The challenges of building a new facility includes the expenses, and the fact that the facility is being designed as something similar to “a mini hospital unit” — which requires more time and costs for licensing and approvals, according to Hakim.

But the facility isn’t going to compete with hospitals as much as it fulfills a need for them.

“What I see when I talk with hospital executives is they focus on providing the right type of care for the patient as quickly as possible without the risk of rehospitalization,” Hakim told SNN. “They want top-level care, they want it as quickly as they can, and they want minimal or no risk of rehospitalization. That means two things: Care needs to be much more integrated, and it means the facility needs to be better aligned at providing a greater complexity of care for the patient.”

That’s another advantage of building new as opposed to acquiring, he added. New facilities can be constructed close to hospital systems that have expressed a need for more integrated care.

Another advantage Plum has is the fact that transitional care has not really taken hold in California, according to Grant Goodman, who worked on Plum’s development financing for the Columbus, Ohio-based Lancaster Pollard.

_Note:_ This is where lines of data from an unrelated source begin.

Lemma range_index_nth {A : Type} (l : list A) (i : nat) (x : A) :
  In (i, x) (range_index l) -> nth_error l i = Some x.
Proof.
  unfold range_index.
  assert (H : forall n, In (i, x) (combine (seq n (List.length l)) l) ->
                        (n <= i)%nat /\ nth_error l (i - n) = Some x).
  { induction l as [|y l IH]; intros n; cbn; [intros []|].
    intros [[= <- <-]|Hin].
    - rewrite Nat.sub_diag. auto.
    - destruct (IH _ Hin) as (Hle & Hn). split; [lia|].
      replace (i - n)%nat with (S (i - S n)) by lia. exact Hn. }
  intros Hin. destruct (H _ Hin) as (_ & Hn). now rewrite Nat.sub_0_r in Hn.
Qed.

(** The labels of a default index grow along the frame. *)
Lemma range_index_split {A : Type} (l : list A) (l1 l2 : list (nat * A)) (i : nat) (x : A) :
  range_index l = l1 ++ (i, x) :: l2 ->
  forall j y, (j < i)%nat -> nth_error l j = Some y -> In (j, y) l1.
Proof.
  unfold range_index.
  assert (H : forall n l1,
             combine (seq n (List.length l)) l = l1 ++ (i, x) :: l2 ->
             forall j y, (n <= j < i)%nat -> nth_error l (j - n) = Some y -> In (j, y) l1).
  { induction l as [|z l IH]; intros n l1' E j y Hj Hn.
    - destruct l1'; discriminate.
    - cbn in E. destruct l1' as [|c l1'].
      + cbn in E. injection E as E1 E2 E3. lia.
      + cbn in E. injection E as E1 E2. subst c.
        destruct (Nat.eq_dec j n) as [->|Hne].
        * rewrite Nat.sub_diag in Hn. cbn in Hn. injection Hn as ->. now left.
        * right. apply (IH (S n) l1' E2 j y); [lia|].
          replace (j - n)%nat with (S (j - S n)) in Hn by lia. exact Hn. }
  intros E j y Hj Hn. apply (H 0%nat l1 E j y); [lia|]. now rewrite Nat.sub_0_r.
Qed.

Lemma filter_head_split {A : Type} (p : A -> bool) (l : list A) (x : A) (t : list A) :
  filter p l = x :: t ->
  exists l1 l2, l = l1 ++ x :: l2 /\ p x = true /\ forall y, In y l1 -> p y = false.
Proof.
  induction l as [|a l IH]; cbn; [discriminate|].
  destruct (p a) eqn:E.
  - intros [= -> <-]. exists [], l. repeat split; auto. intros y [].
  - intros H. destruct (IH H) as (l1 & l2 & -> & Hx & Hl1).
    exists (a :: l1), l2. repeat split; auto.
    intros y [<-|Hy]; auto.
Qed.

Lemma filter_filter {A : Type} (p q : A -> bool) (l : list A) :
  filter p (filter q l) = filter (fun x => q x && p x) l.
Proof.
  induction l as [|a l IH]; cbn; [reflexivity|].
  destruct (q a); cbn; [destruct (p a)|]; now rewrite IH.
Qed.

(** ** The winner *)

Module Winner.

Import WinnerSpec.

Lemma Qle_bool_total (x y : Q) : Qle_bool x y = true \/ Qle_bool y x = true.
Proof.
  rewrite !Qle_bool_iff. destruct (Qlt_le_dec x y) as [H|H]; auto.
  left. now apply Qlt_le_weak.
Qed.

Lemma Qle_bool_trans (x y z : Q) :
  Qle_bool x y = true -> Qle_bool y z = true -> Qle_bool x z = true.
Proof. rewrite !Qle_bool_iff. apply Qle_trans. Qed.

Lemma Nat_leb_total (x y : nat) : Nat.leb x y = true \/ Nat.leb y x = true.
Proof. rewrite !Nat.leb_le. lia. Qed.

Lemma Nat_leb_trans (x y z : nat) :
  Nat.leb x y = true -> Nat.leb y z = true -> Nat.leb x z = true.
Proof. rewrite !Nat.leb_le. lia. Qed.

Lemma Z_leb_total (x y : Z) : Z.leb x y = true \/ Z.leb y x = true.
Proof. rewrite !Z.leb_le. lia. Qed.

Lemma Z_leb_trans (x y z : Z) :
  Z.leb x y = true -> Z.leb y z = true -> Z.leb x z = true.
Proof. rewrite !Z.leb_le. lia. Qed.

Lemma highest_is_filter (res : list Row) :
  highest_dscore_paths res = filter (top_score res) (range_index res).
Proof.
  unfold highest_dscore_paths, ind_mx.
  rewrite <- (range_index_snd res) at 2.
  rewrite map_map. apply iloc_where.
Qed.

For his part, Hakim thinks the high-acuity, short-term model could spread across the U.S., especially given the cost of the hospital setting — joining the ranks of others who have made similar predictions given changing reimbursement incentives and the growing capabilities of home health providers. But that doesn’t mean that long-term care is going to disappear.

“There’ll always be a need for long-term care,” he said. “Our goal for these facilities isn’t to replace long-term care, but to have much more focused care for an emerging part of the population.”